### EXERCISE
Spot each line in the data below containing "Require" and copy it.
[[ SOURCE MATERIAL open ]]
(* ===== verification/Verify.v ===== *)
(** * Verifying change sets (client/changeset/verify.go)

    The command [verify] replays the change set files of the stores on memiavl trees and
    builds the commit info of the target version; it can save the trees as the snapshot of
    a multi-tree.  The stores are replayed by tasks that share nothing but the directory of
    the snapshot, in which each has its own folder: the model runs them one after the other,
    in an order that is an argument. *)

From Stdlib Require Import Strings.Byte ZArith Lia.
From stdpp Require Import base list numbers strings pretty gmap sorting.
From S2P Require Import Prelude Binary Codec Proto ProtoInv ProtoCodec Sha256 State Sort ExtSort Node Snapshot SnapshotWriter Cache Tree MultiTree.
From S2P Require Import ChangeSetFile ChangeSetFileInv Convert ConvertInv ChangeSetDir Dump.
Local Open Scope Z_scope.

Definition convertChangeSet (cs : ChangeSet) : ChangeSet :=
  {| Pairs := map (fun p => {| kv_Delete := kv_Delete p; kv_Key := kv_Key p; kv_Value := kv_Value p |}) (Pairs cs) |}.

Definition convertCommitInfo (c : CommitInfo) : CommitInfo :=
  {| ci_Version := ci_Version c;
     ci_StoreInfos := map (fun s => {| si_Name := si_Name s;
       si_CommitId := {| cid_Version := cid_Version (si_CommitId s); cid_Hash := cid_Hash (si_CommitId s) |} |})
       (ci_StoreInfos c) |}.

(** The infos sorted by the names of the stores. *)
Definition buildCommitInfo (storeInfos : list StoreInfo) (version : Z) : CommitInfo :=
  {| ci_Version := version; ci_StoreInfos := SliceStable si_Name storeInfos |}.

Definition SizeHash : nat := 32.

Section verify.
  Context `{SortOps, SnappyOps, ZlibOps} `{CacheOps C}.

(** The hash is copied into an array. *)
Definition lastCommitID (tree : Tree C) : res CommitID :=
  v ← Tree.Version tree;
  Ok {| cid_Version := v; cid_Hash := take SizeHash (RootHash tree ++ replicate SizeHash x00) |}.

(** The callback of the iteration over a file. *)
Definition replay_version (targetVersion version : Z) (changeSet : ChangeSet) : SE (Tree C) bool := fun tree =>
  match Tree.Version tree with
  | Ok tv =>
      if version <=? tv then (tree, Ok true)
      else
        let tree := Tree.ApplyChangeSet tree (convertChangeSet changeSet) in
        match Tree.SaveVersion tree false with
        | Ok (_, v, tree) =>
            if negb (v =? version) then (tree, Err "version don't match")
            else (tree, Ok ((targetVersion =? 0) || (v <? targetVersion)))
        | Err e => (tree, Err e)
        | Panic => (tree, Panic)
        end
  | Err e => (tree, Err e)
  | Panic => (tree, Panic)
  end.

(** The loop over the files, with the error that ends it. *)
Fixpoint replay_files (targetVersion : Z) (files : list (bytes * Z)) (tree : Tree C) : res (Tree C * option error) :=
  match files with
  | [] => Ok (tree, None)
  | (reader, version) :: files =>
      if (0 <? targetVersion) && (u64 targetVersion <? version) then Ok (tree, None)
      else
        '(tree, _, err) ← IterateChangeSets (replay_version targetVersion) reader tree;
        match err with
        | Some e => Ok (tree, Some e)
        | None =>
            v ← Tree.Version tree;
            if (0 <? targetVersion) && (targetVersion <=? v) then Ok (tree, None)
            else replay_files targetVersion files tree
        end
  end.

(** The tree of the store at the target version; none if the store does not exist before. *)
Definition replay_store (tree : Tree C) (store : bytes) (dir : changeSetDir) (targetVersion : Z) : res (option (Tree C)) :=
  filesWithVersion ← scanChangeSetFiles dir store;
  match filesWithVersion with
  | [] => Ok None
  | (_, initialVersion) :: _ =>
      if (0 <? targetVersion) && (u64 targetVersion <? initialVersion) then Ok None
      else
        tree ← Tree.SetInitialVersion tree (i64 initialVersion);
        '(tree, err) ← replay_files targetVersion filesWithVersion tree;
        match err with Some e => Err e | None => Ok (Some tree) end
  end.

(** [saveSnapshot]: whether the snapshot is written, into a folder of the state. *)
Definition verifyOneStore (tree : Tree C) (store : bytes) (dir : changeSetDir) (saveSnapshot : bool) (targetVersion : Z)
    : SE MDir (option StoreInfo) :=
  tree ← lift (replay_store tree store dir targetVersion);
  match tree with
  | None => mret None
  | Some tree =>
      (if saveSnapshot then
         m ← gets (fun m => m);
         m ← lift (write_store (fun _ => Background) m {| nt_Tree := tree; nt_Name := store |});
         modify (fun _ => m)
       else mret tt) ;;
      commitID ← lift (lastCommitID tree);
      mret (Some {| si_Name := store; si_CommitId := commitID |})
  end.

(** The tasks in the order in which they run; the infos are appended and the versions
    compared under a lock. *)
Fixpoint verify_stores (mtree : MultiTree C) (dir : changeSetDir) (saveSnapshot : bool) (targetVersion : Z) (stores : list bytes)
    (storeInfos : list StoreInfo) (latestVersion : Z) : SE MDir (list StoreInfo * Z) :=
  match stores with
  | [] => mret (storeInfos, latestVersion)
  | store :: stores =>
      tree ← lift (TreeByName mtree store);
      info ← verifyOneStore (default (New 0) tree) store dir saveSnapshot targetVersion;
      match info with
      | None => verify_stores mtree dir saveSnapshot targetVersion stores storeInfos latestVersion
      | Some info =>
          let v := cid_Version (si_CommitId info) in
          verify_stores mtree dir saveSnapshot targetVersion stores (storeInfos ++ [info])
            (if latestVersion <? v then v else latestVersion)
      end
  end.

(** The commit info, with the snapshot written if asked. *)
Definition VerifyChangeSet (loadSnapshot : option MDir) (dir : changeSetDir) (saveSnapshot : bool) (targetVersion : Z)
    (stores : list bytes) : SE MDir CommitInfo :=
  mtree ← lift (match loadSnapshot with None => Ok (NewEmptyMultiTree 0 0) | Some d => LoadMultiTree d true 0 end);
  '(storeInfos, latestVersion) ← verify_stores mtree dir saveSnapshot targetVersion stores [] 0;
  let commitInfo := buildCommitInfo storeInfos latestVersion in
  (if saveSnapshot then
     bz ← lift (MultiTreeMetadata_Marshal {| md_CommitInfo := Some (convertCommitInfo commitInfo); md_InitialVersion := 0 |});
     m ← gets (fun m => m);
     m ← lift (WriteFileSync m MetadataFileName bz);
     modify (fun _ => m)
   else mret tt) ;;
  mret commitInfo.

(** ** The result *)

(** The hash in hexadecimal and the commit info in JSON. *)
Variable render : CommitInfo -> bytes.

Definition verifiedFileName (version : Z) : bytes := str "verified-" ++ decimal version.

(** What is printed; [files] are the files beside the stores. *)
Definition report (check save : bool) (commitInfo : CommitInfo) : SE (gmap bytes bytes) bytes :=
  let buf := render commitInfo in
  let name := verifiedFileName (ci_Version commitInfo) in
  if check then
    files ← gets (fun files => files);
    match files !! name with
    | None => throw "file does not exist"
    | Some bz => if bool_decide (buf = bz) then mret [] else throw "verify result don't match"
    end
  else if save then modify (fun files => <[name := buf]> files) ;; mret []
  else mret buf.
End verify.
[[ SOURCE MATERIAL closed ]]
### REPLY
From Stdlib Require Import Strings.Byte ZArith Lia.
From stdpp Require Import base list numbers strings pretty gmap sorting.
From S2P Require Import Prelude Binary Codec Proto ProtoInv ProtoCodec Sha256 State Sort ExtSort Node Snapshot SnapshotWriter Cache Tree MultiTree.
From S2P Require Import ChangeSetFile ChangeSetFileInv Convert ConvertInv ChangeSetDir Dump.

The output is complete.